Abstract 166: The Co-releasing Molecule CORM-3 Protects Adult Cardiomyocytes Against Hypoxia Reoxygenation by Inhibiting Na+/HCO3- Symporter
Several studies have reported that CORM-3, a water-soluble carbon monoxide (CO)-releasing molecule, elicits cardioprotection against myocardial infarction but the mechanism of its beneficial action remains to be elucidated. Considerable evidence also indicates that inhibition of two pH regulators, the Na+/H+ exchanger (NHE) and Na+/HCO3- symporter (NBS), protect cardiomyocytes from hypoxia/reoxygenation injury by delaying the intracellular pH (pHi) recovery at the time of reperfusion. Thus the aim of this study was to explore whether CORM-3-mediated cytoprotection involves the modulation of NBS and other well-known cardioprotective targets such as mitochondrial ATP-dependent K+ channels (mKATP) and ERK 1/2 pathway.
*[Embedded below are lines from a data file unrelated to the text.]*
Lemma pass_next r req tr c k : truthful tr -> after (Reconcile r req) tr (Vis c k) ->
  (tr = [] /\ c = CGet KTask req) \/
  exists task tr', tr = ev (CGet KTask req) (Ok task) :: tr' /\ key_of (task_Meta task) = req /\ next_ok task tr' c.
Proof.
  intros Htr (x & tr2 & res & Hx)%pass_full. destruct tr as [|e tr].
  { left. split; [done|]. apply exec_call_inv in Hx as (got & t & Heq & _). apply (f_equal (fun l => ev_call <$> head l)) in Heq. cbn in Heq. by simplify_eq. }
  right. pose proof Hx as (got & t & Heq & Hk)%exec_call_inv. cbn in Heq. injection Heq as -> Heq.
  destruct got as [task|err]; [|apply exec_ret in Hk as [-> _]; by destruct tr].
  apply Forall_cons in Htr as [Hkey Htr]. exists task, tr. split; [done|]. split; [exact Hkey|].
  cbn [app] in Hx. apply pass_first_exec in Hx. unfold next_ok.
  assert (Hin : c ∈ calls (tr ++ ev c x :: tr2)) by (apply elem_of_calls_app; right; apply elem_of_calls_cons; by left).
  destruct (isTerminal (task_Phase task)) eqn:Hterm.
  - split; [eapply terminal_pass_calls; [exact Hx|exact Hin]|]. intros k' key uid ->. exact (terminal_delete _ _ _ _ _ _ _ _ _ Hx Htr).
  - split; [|exact (only_exec _ _ _ _ _ (live_safe r task) Hx Hin)]. destruct (live_tidy _ _ _ _ Hx) as [Ht|(y & t' & Heq' & Ht)].
    + right. exact (Ht tr (ev c x) tr2 eq_refl).
    + destruct tr as [|e tr]; cbn in Heq'; [left; split; [done|]|right].
      * apply (f_equal (fun l => ev_call <$> head l)) in Heq'. cbn in Heq'. by simplify_eq.
      * injection Heq' as -> Heq'. apply (tidy_call_app task [_]). exact (Ht tr (ev c x) tr2 (eq_sym Heq')).
Qed.

(** The slots that a pass writes are those of its Task. *)
Lemma next_slot task tr c s : truthful tr -> next_ok task tr c -> at_slot c s -> own (key_of (task_Meta task)) s.
Proof.
  intros Htr Hn Hs. unfold next_ok in Hn. destruct (isTerminal _).
  - destruct Hn as [Hc Hd]. destruct c as [k' key'|k' o|k' o|k' key' uid|t| | | | | | | | |]; try done; cbn in Hs; subst s.
    + rewrite (Hd _ _ _ eq_refl). left.
    + destruct Hc as (_ & -> & _). left.
  - destruct Hn as [[[_ ->]|Ht] Hsafe]; [done|]. destruct c as [k' key'|k' o|k' o|k' key' uid|t| | | | | | | | |]; try done; cbn in Hs, Ht.
    + destruct Ht as (Hin & Hg & _). destruct s as [k key]. destruct Hs as [Hkind Hk]. cbn in Hkind, Hk. subst k. rewrite (Hk Hg). by apply belongings_own.
    + destruct Ht as (pre & key & live & -> & Hin & Hkey & _). apply Forall_app in Htr as [_ [Ha _]%Forall_cons]. cbn in Ha.
      rewrite Hs, Hkey, Ha. by apply belongings_own.
    + rewrite Hs. by apply belongings_own.
    + cbn in Hsafe. rewrite Hs, Hsafe. left.
Qed.

(** ** Servers that agree *)

(** The slots that a call reads or writes. *)
Definition touches (c : Call) (s : Slot) : Prop :=
  match c with CGet k key => s = (k, key) | _ => at_slot c s end.

Lemma changes_agreed (P : Slot -> Prop) k key v w w1 g : agree_on P w g -> changes k key v w w1 -> agree_on P w1 (put k key v g).
Proof.
  intros [He Hg] [Hat Hf Hr]. destruct (put_changes k key v g) as [Hat' Hf' Hr']. split; [by rewrite <- Hr, He|].
  intros k' key' Hp. destruct (decide ((k', key') = (k, key))) as [[= -> ->]|Hne]; [by rewrite Hat, Hat'|].
  rewrite Hf, Hf' by done. by apply Hg.
Qed.
(* ===== verification/Completion.v ===== *)
(** * From a Task to its Result

    What a pass achieves, not only what it avoids: on the server of [ApiServer], a
    pass over a valid Task whose class exists and whose allowlist resolves succeeds
    and leaves exactly the declared objects; and a Task runs from its creation
    through its Job to its Result and its deletion. *)

From S2P Require Import Prelude GoString GoTime GoNet GoJson GoUrl Kube Api Effects KubeLib Metrics.
From S2P Require Import PolicyObjects PolicyConfig PolicyNetwork Reconciler Samples PolicyResult.
From S2P Require Import Build Status TaskResult Sync Reconcile Lifecycle ApiServer Settle Quiescence.

Module Completion.
Import Labels Secrets Rbac Prompt Config Network Result Build Status TaskResult Sync Reconcile Lifecycle ApiServer Settle Quiescence.

Section Completion.
Context `{KubeLaws, JsonErrors, UnicodeTables}.

(** ** The declared state *)

(** The slot holds an object that agrees with the wanted one on its labels and on every
    field that the controller copies onto an object that is already there; or nothing,
    when nothing is wanted.  The other metadata belongs to the server and to other
    controllers, and the RoleRef of a binding is immutable: for it see [keeps_ref]. *)
Definition wants (k : Kind) (key : NamespacedName) (d : option (obj k)) (w : World) : Prop :=
  match d with
  | None => w_get w k key = None
  | Some d => exists o, w_get w k key = Some o /\ body_eq k o d /\ label_map (obj_meta k o) = label_map (obj_meta k d)
  end.

(** The RoleRef of the binding of a Task after a pass, when one is wanted: that of the
    binding that was there before, which is immutable, else the declared one. *)
Definition keeps_ref (task : Task) (w w1 : World) : Prop :=
  forall d rb, BuildRoleBinding (task_Name task) (task_Namespace task) (task_rbac task) = Some d ->
    w_get w1 KRoleBinding (key_of (task_Meta task)) = Some rb ->
    rb_RoleRef rb = match w_get w KRoleBinding (key_of (task_Meta task)) with
                    | Some old => rb_RoleRef old
                    | None => rb_RoleRef d
                    end.

(** The CIDRs that the allowlist resolves to. *)
Definition resolution (r : TaskReconciler) (egress : list string) (w : World) (cidrs : list string) : Prop :=
  exists tr w', exec (resolveEgress (resolver r) egress) tr (Ok cidrs) /\ answered w tr w'.

(** The objects that a Task and its class declare, besides the Job. *)
Record declared (r : TaskReconciler) (task : Task) (agent : ClusterAgentClass) (w : World) : Prop := {
  decl_account : wants KServiceAccount (key_of (task_Meta task)) (Some (buildServiceAccount task)) w;
  decl_role : wants KRole (key_of (task_Meta task)) (BuildRole (task_Name task) (task_Namespace task) (task_rbac task)) w;
  decl_binding : wants KRoleBinding (key_of (task_Meta task))
    (BuildRoleBinding (task_Name task) (task_Namespace task) (task_rbac task)) w;
  decl_policy : exists cidrs, resolution r (effective_egress task agent) w cidrs /\
    wants KNetworkPolicy (key_of (task_Meta task)) (Some (desired_policy task agent cidrs)) w;
  decl_prompt : wants KConfigMap (mkNN (task_Namespace task) (InlinePromptConfigMapName (task_Name task)))
    (BuildInlinePromptConfigMap (task_Name task) (task_Namespace task) (spec_Prompt (task_Spec task))) w;
  decl_config : wants KConfigMap (mkNN (task_Namespace task) (AgentConfigMapName (task_Name task)))
    (BuildAgentConfigMap (task_Name task) (task_Namespace task) (agent_Config (spec_Agent (task_Spec task)))
       (cac_Inputs (class_Spec agent))) w }.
Therefore cardiomyocytes freshly isolated from adult mice (C57BL6J) were submitted to a sequence of 3h hypoxia followed by 2h of reoxygenation. CORM-3 (20, 50 and 100 µM) was added at the time of reoxygenation and cell viability was assessed using trypan blue. NBS activity was modulated using different experimental conditions: 1) medium with or without bicarbonate since NBS is inhibited in bicarbonate-free medium; 2) hypoxia performed with extracellular pH (pHo) either at 7.4 or 6.2, followed by a reoxygenation phase at pHo 7.4. The contribution of NBS is of major importance for acid-extrusion when pHo at the end of hypoxia is close to neutrality but is rather low when pHo is acidic. CORM-3 reduced by an average of 14% (p<0.05, n=15) the mortality of cardiomyocytes placed in bicarbonate-buffered solution and exposed to hypoxia at pHo 7.4. Under acidic conditions during hypoxia, the extent of cardioprotection was weaker. Interestingly, the cardioprotective effect of CORM-3 was abolished by switching to a bicarbonate-free medium (i.e. NBS inhibition), independently from pHo used during hypoxia. Furthermore, the beneficial effect of CORM-3 was also inhibited by 5-hydroxydecanoate (mKATP inhibitor, 500 µM) or PD098059 (ERK 1/2 inhibitor, 10 µM). In conclusion, mKATP channels opening, activation of ERK 1/2 pathway and inhibition of Na+/HCO3- symporter at reoxygenation contribute to the cardioprotection conferred by CORM-3.
- © 2012 by American Heart Association, Inc.